A Penny For My Thoughts

Why Can't I Cry?

By Paul Wein

Besides the obvious emotions, memories and feelings that began to resurface as this terrible anniversary drew closer and closer, one thing has really been bothering me the last few days - the fact that I still have not experienced "the big cry."

I would give anything to cry my eyes out like I have seen hundreds of people do when they think about what happened here two years ago today. In fact, as I was downstairs only a few minutes ago making my rounds as part of my tour, I decided to drive past the police memorial, which was erected behind the World Financial Center. The memorial is a simple wall bearing the names of the fallen NYPD officers who selflessly gave their lives to save others, and a shallow reflecting pool. As I moved closer to the memorial, I noticed a sea of blue - police officers from the 61st Precinct - my precinct - who came there in the middle of the night to pay their respects to their fallen brothers and sisters. With a full color guard and wreaths made of flowers - they professionally and solemnly held a memorial service to honor those we lost. While these officers stood at attention and saluted their fallen comrades - I could see the tears in their eyes. I also saw a woman who must have stumbled onto the ceremony as I did. Like the officers - but unlike me - she was crying as if they were memorializing her own son. And when it was over, she wiped the flowing tears from her eyes and went off into the night after the brigade of officers who did the same.
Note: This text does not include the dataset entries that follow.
(* ===== verification/CopyoutSpec.v ===== *)
(** * Deferred copies of chunks

    [copyout] does not copy at once: it collects copies of consecutive chunks
    to consecutive chunks, and [finish_copyout] does them with one read and one
    write.  The theorems say that this cannot be told from copying one chunk at
    a time. *)

From S2P Require Import Prelude Bytes State Buffer Bitmap Leaf LeafSpec Alloc Journal Btree Snapshot.

(** Bit 63 of a source marks a chunk of the snapshot store. *)
Definition is_snap_source (src : Z) : bool := Z.testbit src chunk_highbit.

Definition fetch (org snap : gmap Z Z) (src : Z) : option Z :=
  if is_snap_source src then snap !! (src - 2 ^ 63) else org !! src.

(** One chunk is copied. *)
Definition copy_one (org snap : gmap Z Z) (p : Z * Z) : gmap Z Z :=
  match fetch org snap p.1 with
  | Some v => <[p.2 := v]> snap
  | None => snap
  end.

(** [n] copies from consecutive chunks to consecutive chunks *)
Fixpoint run_of (src dst : Z) (n : nat) : list (Z * Z) :=
  match n with
  | O => []
  | S n' => (src, dst) :: run_of (src + 1) (dst + 1) n'
  end.

Definition pending_copies (s : superblock) : list (Z * Z) :=
  run_of (source_chunk s) (dest_exception s) (Z.to_nat (copy_chunks s)).

(** The snapshot store once the pending copies are done *)
Definition settled (w : world) : gmap Z Z := foldl (copy_one (org_data w)) (snap_data w) (pending_copies (sb w)).

(** The chunks that fit in the copy buffer *)
Definition copy_room (s : superblock) : Z := Z.shiftr (copybuf_size s) (allocsize_bits (asi SNAPDATA s)).

(** A run can be copied: its chunks exist, it stays inside one device, and it
    does not read what it writes. *)
Record run_ok (org snap : gmap Z Z) (src dst n : Z) : Prop := {
  ro_src : 0 <= src /\ src + n < 2 ^ 64;
  ro_side : src < 2 ^ 63 -> src + n < 2 ^ 63;
  ro_dst : 0 <= dst /\ dst + n <= 2 ^ 63;
  ro_fetch : forall i, 0 <= i < n -> is_Some (fetch org snap (src + i));
  ro_room : forall i, 0 <= i < n -> is_Some (snap !! (dst + i));
  ro_apart : forall i j, 0 <= i < n -> 0 <= j < n -> src + i <> 2 ^ 63 + (dst + j) }.

(** The devices have fewer than 2^62 chunks, the copy buffer has room for at
    least one chunk, and the pending run can be copied. *)
Record copies_ok (w : world) : Prop := {
  ck_org : forall x, is_Some (org_data w !! x) -> 0 <= x < 2 ^ 62;
  ck_snap : forall x, is_Some (snap_data w !! x) -> 0 <= x < 2 ^ 62;
  ck_bits : 0 <= allocsize_bits (asi SNAPDATA (sb w));
  ck_size : is_u32 (copybuf_size (sb w));
  ck_count : 0 <= copy_chunks (sb w) <= copy_room (sb w);
  ck_some : 1 <= copy_room (sb w);
  ck_buf : Z.of_nat (length (copybuf (sb w))) = copy_room (sb w);
  ck_run : run_ok (org_data w) (snap_data w) (source_chunk (sb w)) (dest_exception (sb w)) (copy_chunks (sb w)) }.

(** ** Reading and writing a run *)

Lemma is_snap_source_range src : 0 <= src < 2 ^ 64 -> is_snap_source src = (2 ^ 63 <=? src).
Proof.
  intros H. unfold is_snap_source, chunk_highbit. destruct (Z.leb_spec (2 ^ 63) src).
  - rewrite Z.testbit_true by lia. replace (src / 2 ^ 63) with 1; [done|].
    apply (Z.div_unique _ _ 1 (src - 2 ^ 63)); lia.
  - rewrite Z.testbit_false by lia. by rewrite Z.div_small by lia.
Qed.

Lemma source_split src :
  0 <= src < 2 ^ 64 -> (Z.shiftr src chunk_highbit =? 0) = negb (is_snap_source src) /\
  Z.land src (lnot64 (bit64 chunk_highbit)) = if is_snap_source src then src - 2 ^ 63 else src.
Proof.
  intros H. rewrite is_snap_source_range by done. split.
  - unfold chunk_highbit. rewrite Z.shiftr_div_pow2 by lia. destruct (Z.leb_spec (2 ^ 63) src); cbn [negb].
    + apply Z.eqb_neq. pose proof (Z.div_le_mono (2 ^ 63) src (2 ^ 63)). rewrite Z.div_same in * by lia. lia.
    + apply Z.eqb_eq, Z.div_small. lia.
  - assert (E : Z.land src (lnot64 (bit64 chunk_highbit)) = src mod 2 ^ 63).
    { change (lnot64 (bit64 chunk_highbit)) with (Z.ones 63). apply Z.land_ones. lia. }
    rewrite E. destruct (Z.leb_spec (2 ^ 63) src).
    + symmetry. apply (Z.mod_unique _ _ 1); lia.
    + apply Z.mod_small. lia.
Qed.

Lemma read_chunks_run dev src buf k vs :
  (k + length vs <= length buf)%nat -> (forall i v, vs !! i = Some v -> dev !! (src + Z.of_nat i) = Some v) ->
  read_chunks dev src (length vs) k buf = take k buf ++ vs ++ drop (k + length vs) buf.
Proof.
  revert src buf k. induction vs as [|v vs IH]; intros src buf k Hl Hv; cbn [length read_chunks] in *.
  - cbn [app]. by rewrite Nat.add_0_r, take_drop.
  - pose proof (Hv 0%nat v eq_refl) as H0. rewrite Z.add_0_r in H0. rewrite H0.
    rewrite IH; [| rewrite length_insert; lia |].
    + rewrite (take_S_r _ _ v) by (rewrite list_lookup_insert_eq; [done|lia]).
      rewrite take_insert_ge by lia. rewrite drop_insert_lt by lia.
      rewrite <- app_assoc. cbn [app]. do 4 f_equal. lia.
    + intros i x Hi. specialize (Hv (S i) x Hi). rewrite <- Hv. f_equal. lia.
Qed.

(** The chunks [dst], [dst + 1], ... receive the values *)
Fixpoint put_run (dst : Z) (vs : list Z) (m : gmap Z Z) : gmap Z Z :=
  match vs with
  | [] => m
  | v :: vs' => put_run (dst + 1) vs' (<[dst := v]> m)
  end.

Lemma write_chunks_run dev dst vs rest :
  (forall i, 0 <= i < Z.of_nat (length vs) -> is_Some (dev !! (dst + i))) ->
  write_chunks (vs ++ rest) dst (length vs) dev = put_run dst vs dev.
Proof.
  revert dst dev. induction vs as [|v vs IH]; intros dst dev Hd; cbn [length write_chunks put_run app].
  - by destruct rest.
  - destruct (Hd 0 ltac:(cbn [length]; lia)) as [x Hx]. rewrite Z.add_0_r in Hx. rewrite Hx. apply IH.
    intros i Hi. destruct (decide (dst + 1 + i = dst)) as [E|E]; [lia|]. rewrite lookup_insert_ne by lia.
    replace (dst + 1 + i) with (dst + (1 + i)) by lia. apply Hd. cbn [length]. lia.
Qed.

Lemma run_of_snoc src dst n :
  run_of src dst (S n) = run_of src dst n ++ [(src + Z.of_nat n, dst + Z.of_nat n)].
Proof.
  revert src dst. induction n as [|n IH]; intros src dst; [by cbn; rewrite !Z.add_0_r|].
  cbn [run_of app] in IH |- *. rewrite IH. cbn [app]. do 4 f_equal; lia.
Qed.

(** Copying one by one reads the values that were there at the start. *)
Lemma copy_run org src dst vs snap :
  (forall i v, vs !! i = Some v -> fetch org snap (src + Z.of_nat i) = Some v) -> 0 <= src ->
  src + Z.of_nat (length vs) <= 2 ^ 64 ->
  (forall i j, 0 <= i < Z.of_nat (length vs) -> 0 <= j < Z.of_nat (length vs) -> src + i <> 2 ^ 63 + (dst + j)) ->
  foldl (copy_one org) snap (run_of src dst (length vs)) = put_run dst vs snap.
Proof.
  revert src dst snap. induction vs as [|v vs IH]; intros src dst snap Hv H0 H1 Hap; cbn [length run_of put_run foldl] in *; [done|].
  unfold copy_one at 2. cbn [fst snd]. pose proof (Hv 0%nat v eq_refl) as Hf. rewrite Z.add_0_r in Hf. rewrite Hf.
  apply IH; [|lia|lia|].
  - intros i x Hi. specialize (Hv (S i) x Hi). rewrite <- Hv. replace (src + Z.of_nat (S i)) with (src + 1 + Z.of_nat i) by lia.
    unfold fetch. pose proof (lookup_lt_Some _ _ _ Hi). rewrite is_snap_source_range by lia.
    destruct (Z.leb_spec (2 ^ 63) (src + 1 + Z.of_nat i)); [|done].
    rewrite lookup_insert_ne; [done|]. specialize (Hap (1 + Z.of_nat i) 0 ltac:(lia) ltac:(lia)). lia.
  - intros i j Hi Hj. specialize (Hap (1 + i) (1 + j) ltac:(lia) ltac:(lia)). lia.
Qed.

(** The values a run reads *)
Lemma run_values org snap src n :
  (forall i, 0 <= i < Z.of_nat n -> is_Some (fetch org snap (src + i))) ->
  exists vs, length vs = n /\ forall i v, vs !! i = Some v -> fetch org snap (src + Z.of_nat i) = Some v.
Proof.
  induction n as [|n IH]; intros Hf; [by exists []|].
  destruct IH as (vs & Hl & Hv). { intros i Hi. apply Hf. lia. }
  destruct (Hf (Z.of_nat n) ltac:(lia)) as [v Hn]. exists (vs ++ [v]). split; [rewrite length_app; cbn; lia|].
  intros i x Hi. apply lookup_snoc_Some in Hi as [[_ Hi]|[-> <-]]; [by apply Hv|]. by rewrite Hl.
Qed.

Definition copy_state (s : superblock) (buf : list Z) (src dst n : Z) : superblock :=
  s <| copybuf := buf |> <| source_chunk := src |> <| dest_exception := dst |> <| copy_chunks := n |>.

(** [w'] is [w] but for the copies. *)
Definition only_copies (w w' : world) : Prop :=
  exists buf src dst n snap, length buf = length (copybuf (sb w)) /\
    w' = w <| sb := copy_state (sb w) buf src dst n |> <| snap_data := snap |>.

(** ** Finishing *)

Lemma finish_copyout_full w :
  copies_ok w ->
  wp finish_copyout (fun r w' => (r = 0 /\ only_copies w w' /\ snap_data w' = settled w /\ copy_chunks (sb w') = 0) /\
    source_chunk (sb w') = source_chunk (sb w) /\ dest_exception (sb w') = dest_exception (sb w)) w.
Proof.
  intros [_ _ Hb Hs Hc Hr Hbuf Hrun]. unfold finish_copyout, getsb. wp_steps.
  destruct (Z.eqb_spec (copy_chunks (sb w)) 0) as [E0|E0]; cbn [negb]; wp_steps.
  { split; [|done]. split; [done|]. split.
    - exists (copybuf (sb w)), (source_chunk (sb w)), (dest_exception (sb w)), (copy_chunks (sb w)), (snap_data w).
      split; [done|]. by destruct w as [[] ? ? ? ? ? ? ? ? ? ? ? ? ?].
    - unfold settled, pending_copies. by rewrite E0. }
  - unfold u32. apply Z.leb_le. rewrite Z.shiftl_mul_pow2 by lia. unfold copy_room in *. rewrite Z.shiftr_div_pow2 in Hc by lia.
    assert (Hm : copy_chunks (sb w) * 2 ^ allocsize_bits (asi SNAPDATA (sb w)) <= copybuf_size (sb w)).
    { etransitivity; [apply Z.mul_le_mono_nonneg_r; [|apply Hc]; lia|]. rewrite Z.mul_comm. apply Z.mul_div_le. lia. }
    rewrite Z.mod_small; [done|]. unfold is_u32 in Hs. split; [apply Z.mul_nonneg_nonneg; lia|lia].
  - unfold modsb. wp_steps. destruct Hrun as [Hsrc Hside Hdst Hf Hroom Hap].
    set (n := copy_chunks (sb w)) in *. set (src := source_chunk (sb w)) in *. set (dst := dest_exception (sb w)) in *.
    destruct (run_values (org_data w) (snap_data w) src (Z.to_nat n)) as (vs & Hl & Hv).
    { intros i Hi. apply Hf. lia. }
    assert (Hdev : forall i v, vs !! i = Some v -> (if is_snap_source src then snap_data w else org_data w) !!
        ((if is_snap_source src then src - 2 ^ 63 else src) + Z.of_nat i) = Some v).
    { intros i v Hi. rewrite <- (Hv i v Hi). pose proof (lookup_lt_Some _ _ _ Hi). unfold fetch.
      rewrite !is_snap_source_range by lia. destruct (Z.leb_spec (2 ^ 63) src), (Z.leb_spec (2 ^ 63) (src + Z.of_nat i));
        try lia; [f_equal; lia|done]. }
    destruct (source_split src ltac:(lia)) as [E1 E2]. rewrite E1, E2, negb_involutive, <- Hl.
    rewrite read_chunks_run by (done || lia). cbn [take app]. split; [|done]. split; [done|]. split_and!.
    + eexists (vs ++ drop (0 + length vs) (copybuf (sb w))), src, dst, 0, _. split; [|reflexivity].
      rewrite length_app, length_drop. lia.
    + change (write_chunks (vs ++ drop (0 + length vs) (copybuf (sb w))) dst (length vs) (snap_data w) = settled w).
      rewrite write_chunks_run by (intros i Hi; apply Hroom; lia). unfold settled, pending_copies.
      fold n src dst. rewrite <- Hl. symmetry. apply copy_run; [done|lia|lia|]. intros i j Hi Hj. apply Hap; lia.
    + done.
Qed.

Lemma finish_copyout_run w :
  copies_ok w ->
  wp finish_copyout (fun r w' => r = 0 /\ only_copies w w' /\ snap_data w' = settled w /\ copy_chunks (sb w') = 0) w.
Proof. intros Hw. eapply wp_mono; [by apply finish_copyout_full|]. cbv beta. tauto. Qed.

Lemma put_run_some dst vs (m : gmap Z Z) x : is_Some (m !! x) -> is_Some (put_run dst vs m !! x).
Proof.
  revert dst m. induction vs as [|v vs IH]; intros dst m Hm; cbn; [done|]. apply IH.
  destruct (decide (dst = x)) as [->|]; [by rewrite lookup_insert_eq|by rewrite lookup_insert_ne].
Qed.

Lemma copies_some org l snap x : is_Some (snap !! x) -> is_Some (foldl (copy_one org) snap l !! x).
Proof.
  revert snap. induction l as [|[src dst] l IH]; intros snap Hm; cbn; [done|]. apply IH. unfold copy_one.
  destruct (fetch org snap _); [|done]. cbn.
  destruct (decide (dst = x)) as [->|]; [by rewrite lookup_insert_eq|by rewrite lookup_insert_ne].
Qed.

Lemma copies_dom org l snap x :
  Forall (fun p => is_Some (snap !! p.2)) l -> is_Some (foldl (copy_one org) snap l !! x) -> is_Some (snap !! x).
Proof.
  revert snap. induction l as [|[src dst] l IH]; intros snap Hl Hx; cbn in Hx; [done|].
  apply Forall_cons in Hl as [Hd Hl]. cbn in Hd. unfold copy_one in Hx at 2.
  destruct (fetch org snap _) as [v|]; cbn in Hx; [|by apply IH].
  apply IH in Hx.
  - destruct (decide (dst = x)) as [<-|]; [done|]. by rewrite lookup_insert_ne in Hx.
  - eapply Forall_impl; [exact Hl|]. intros p Hp. destruct (decide (dst = p.2)) as [<-|]; [by rewrite lookup_insert_eq|].
    by rewrite lookup_insert_ne.
Qed.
As I stood there having witnessed that unexpected show of emotion - and as I sit here now staring at the site of unexpected tragedy - my tears are nowhere to be found.

Why?

What is wrong with me that I cannot shed the gallons upon gallons of tears that have been building up inside of me for the last two years? Of course I have emotions regarding the attack, the loss of life, the theft of America's immunity to terrorism - and the void of not having Doug here where he belongs. But for some reason - I can't shed a tear to save my life.

To be honest, I need to cry. I need so desperately to vent and release what I have been harboring all this time. I have seen things that would make anyone lose complete control of their emotions and not be able to regain control for quite some time. I have seen family members of victims walk the flight of stairs up to the family viewing stand that used to be across the street from the site - and collapse as soon as they saw the then still burning wreckage. I have witnessed complete strangers uncontrollably sob in each other's arms because they couldn't deal with the fact that the Twin Towers were gone. I stood in a room where over 600 people cried at the same time after the crash of American Airlines Flight 587 - and I saw things that were so horrible that I would not dare put them in print - and yet - my eyes remain dry.

As the hours pass and the time of the ceremony marking the tragic anniversary draws nearer, I pray that this will be the day that I break and finally expel the feelings I have inside...

...because I really, really need to.